It’s a brilliant book, quite unlike anything I have read and worth trying (50 page rule firmly in place). Lovers of oddity and language, history buffs and anglophiles will lap this up. Those who like neatish tales, wrapped up endings and tight action will probably want to steer clear.

Highly recommend and thank you to Anders & visbleghost for sticking it on my radar.
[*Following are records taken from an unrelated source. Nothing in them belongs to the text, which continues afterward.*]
Definition check_absent (name : string) : M BlockView Error unit :=
  let! b := gets (λ b, b) in
  if bool_decide (is_Some (volumes b !! name)) then fail (Msg "Volume already exists") else ret tt.

Definition zeroed (size : Z) : Res Error bytes :=
  if 2 ^ 63 - 1 <? size then Panic else Ok (replicate (Z.to_nat size) x00).

(** The second check and the insertion, under the write lock: [false] when another
    caller created the volume meanwhile. *)
Definition insert_volume (name : string) (v : BlockVolume) : M BlockView Error bool :=
  let! b := gets (λ b, b) in
  if bool_decide (is_Some (volumes b !! name)) then ret false
  else modify (λ b, set_volumes (<[name := v]> (volumes b)) b) ;;; ret true.

Definition create_volume_with_block_size (id : CapsuleId) (now ts : option Z)
    (name : string) (size block_size : Z) : M BlockView Error BlockVolume :=
  lift (check_geometry name size block_size) ;;;
  check_absent name ;;;
  let! buffer := lift (zeroed size) in
  let! capsule_id := on_pipeline (svc_write id now buffer) in
  let t := unix_timestamp ts in
  let v := mkBlockVolume name size block_size capsule_id t t 1 in
  let! inserted := insert_volume name v in
  if inserted then persist ;;; ret v
  else
    attempt (E' := Error) (on_pipeline (svc_delete capsule_id)) ;;;
    fail (Msg "Volume already exists").

Definition create_volume (id : CapsuleId) (now ts : option Z) (name : string) (size : Z) :
    M BlockView Error BlockVolume :=
  create_volume_with_block_size id now ts name size DEFAULT_BLOCK_SIZE.

(** *** Looking up *)
Definition volume (name : string) : M BlockView Error BlockVolume :=
  let! b := gets (λ b, b) in
  lift (ok_or (volumes b !! name) (Msg "Volume not found")).

Definition list_volumes : M BlockView Error (list BlockVolume) :=
  gets (λ b, (btree_iter (volumes b)).*2).

(** *** Deleting *)
Definition remove_volume (name : string) : M BlockView Error CapsuleId :=
  let! v := volume name in
  modify (λ b, set_volumes (delete name (volumes b)) b) ;;;
  ret (vol_capsule_id v).

Definition delete_volume (name : string) : M BlockView Error unit :=
  let! capsule_id := remove_volume name in
  persist ;;;
  attempt (E' := Error) (on_pipeline (svc_delete capsule_id)) ;;;
  ret tt.

(** *** Reading and writing *)
Definition block_read (name : string) (offset len : Z) : M BlockView Error bytes :=
  let! v := volume name in
  if vol_size v <? u64_add offset len then fail (Msg "Read beyond end of volume")
  else on_pipeline (svc_range (vol_capsule_id v) offset len).

(** What a write remembers of the volume: its capsule and its version. *)
Definition snapshot (name : string) (offset len : Z) : M BlockView Error (CapsuleId * Z) :=
  let! v := volume name in
  if vol_size v <? u64_add offset len then fail (Msg "Write beyond end of volume")
  else ret (vol_capsule_id v, vol_version v).

(** The update under the write lock: [false] when the volume is no longer the one
    remembered. *)
Definition swap_capsule (name : string) (capsule_id : CapsuleId) (version : Z)
    (new_capsule : CapsuleId) (t : Z) : M BlockView Error bool :=
  let! v := volume name in
  if negb ((vol_version v =? version) && bool_decide (vol_capsule_id v = capsule_id))
  then ret false
  else
    let v := mkBlockVolume (vol_name v) (vol_size v) (vol_block_size v) new_capsule
               (vol_created_at v) t (u64_saturating_add (vol_version v) 1) in
    modify (λ b, set_volumes (<[name := v]> (volumes b)) b) ;;;
    ret true.

Definition block_write (id : CapsuleId) (now ts : option Z) (name : string) (offset : Z)
    (data : bytes) : M BlockView Error unit :=
  match data with
  | [] => ret tt
  | _ =>
      let! (capsule_id, version) := snapshot name offset (lenZ data) in
      let! buffer := on_pipeline (svc_read capsule_id) in
      let! buffer := lift (copy_into buffer offset data) in
      let! new_capsule := on_pipeline (svc_write id now buffer) in
      let! swapped := swap_capsule name capsule_id version new_capsule (unix_timestamp ts) in
      if swapped then
        persist ;;;
        attempt (E' := Error) (on_pipeline (svc_delete capsule_id)) ;;;
        ret tt
      else
        attempt (E' := Error) (on_pipeline (svc_delete new_capsule)) ;;;
        fail (Msg "Volume modified concurrently")
  end.
End block_view.

(** ** The abstract volumes *)
Section block_spec.
Context {P : Type} `{ServiceLaws P} {JV : JsonDoc Volumes}.
Implicit Types b : BlockView (P := P).

(** The bytes a volume holds. *)
Definition contents (G : gmap CapsuleId bytes) b (name : string) : option bytes :=
  v ← volumes b !! name; G !! vol_capsule_id v.

(** A volume is backed by a live capsule of its size, a multiple of its block size. *)
Definition vol_ok (G : gmap CapsuleId bytes) (name : string) (v : BlockVolume) : Prop :=
  vol_name v = name ∧ validate_volume_name name = Ok tt ∧
  0 < vol_block_size v ∧ (vol_block_size v | vol_size v) ∧ 0 < vol_size v < 2 ^ 63 ∧
  ∃ data, G !! vol_capsule_id v = Some data ∧ lenZ data = vol_size v.

(** No capsule backs two volumes. *)
Definition vols_ok (G : gmap CapsuleId bytes) (vs : Volumes) : Prop :=
  (∀ name v, vs !! name = Some v → vol_ok G name v) ∧
  ∀ n1 n2 v1 v2, vs !! n1 = Some v1 → vs !! n2 = Some v2 →
    vol_capsule_id v1 = vol_capsule_id v2 → n1 = n2.

Definition block_inv (G : gmap CapsuleId bytes) b : Prop :=
  holds G (bv_pipeline b) ∧ vols_ok G (volumes b).

(** [data] over the bytes from [start]. *)
Definition splice (start : Z) (data buffer : bytes) : bytes :=
  takeZ start buffer ++ data ++ dropZ (start + lenZ data) buffer.

Lemma splice_length start data buffer :
  0 ≤ start → start + lenZ data ≤ lenZ buffer → lenZ (splice start data buffer) = lenZ buffer.
Proof.
  intros ??. pose proof (lenZ_nonneg data). unfold splice.
  rewrite !lenZ_app, lenZ_takeZ, lenZ_dropZ. lia.
Qed.

Lemma copy_into_ok start data buffer :
  0 ≤ start → start + lenZ data ≤ lenZ buffer → start + lenZ data < 2 ^ 64 →
  copy_into buffer start data = Ok (splice start data buffer).
Proof.
  intros ???. pose proof (lenZ_nonneg data). unfold copy_into.
  assert (u64_add start (lenZ data) = start + lenZ data) as ->
    by (unfold u64_add, wrap; apply Z.mod_small; lia).
  by rewrite (proj2 (Z.leb_le _ _)), (proj2 (Z.leb_le _ (lenZ buffer))) by lia.
Qed.

(** *** Changing the capsules *)
Lemma vol_ok_mono G G' name v :
  (∀ d, G !! vol_capsule_id v = Some d → G' !! vol_capsule_id v = Some d) →
  vol_ok G name v → vol_ok G' name v.
Proof. intros HG (? & ? & ? & ? & [? ?] & d & Hd & ?). split_and!; try done. exists d. eauto. Qed.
'The truth,' Peta smiled, 'is that there is no truth. Life is just a series of coincidences, accidents and random urges which we carefully forge - for our own, sick reasons - into a convenient design. Everything is arbitrary. Only art exists to make the arbitrary congeal. Not memory or God or love, even. Only art. The truth is simply an idea, a structure which we employ - in very small doses - to render life bearable. It's just a convenient mechanism, Kane, that's all.'

191GingerbreadMan
jun 8, 2012, 12:16 pm

Excellent review! Took me a while to get to that relaxed state you talk of. I probably spent more time with the first hundred pages of this than with the following eight hundred. It was only when I decided to go with it (and realised that Barker indeed wouldn't be the firm guide through strangeness that the clarity of her style initially had me believe) that I started really enjoying it.

192-Eva-
Bewerkt: jun 8, 2012, 1:11 pm

Not sure that's my cup of tea, but definitely thumbing the excellent review! It looks like part of a series - one that should be read in order??

193GingerbreadMan
jun 8, 2012, 2:05 pm

If I may answer that, I think they only have location in common. I read the first book in the trilogy, Wide open, last year and didn't like it at all.

194VisibleGhost
jun 9, 2012, 3:28 am

I had to go look. Yep, I used tag- Fear of Salad for Darkmans. Apparently, I'm the only LTer who uses the tag- Fear of Salad. Donna why, it's such a cool and accurate tag for that book. Very coherent review of a sometimes incoherent book. I remember a couple of passages that made me laugh aloud while reading that book also. I don't mean to influence you, but, I started a couple of her other books and never finished them. I'll try again someday though.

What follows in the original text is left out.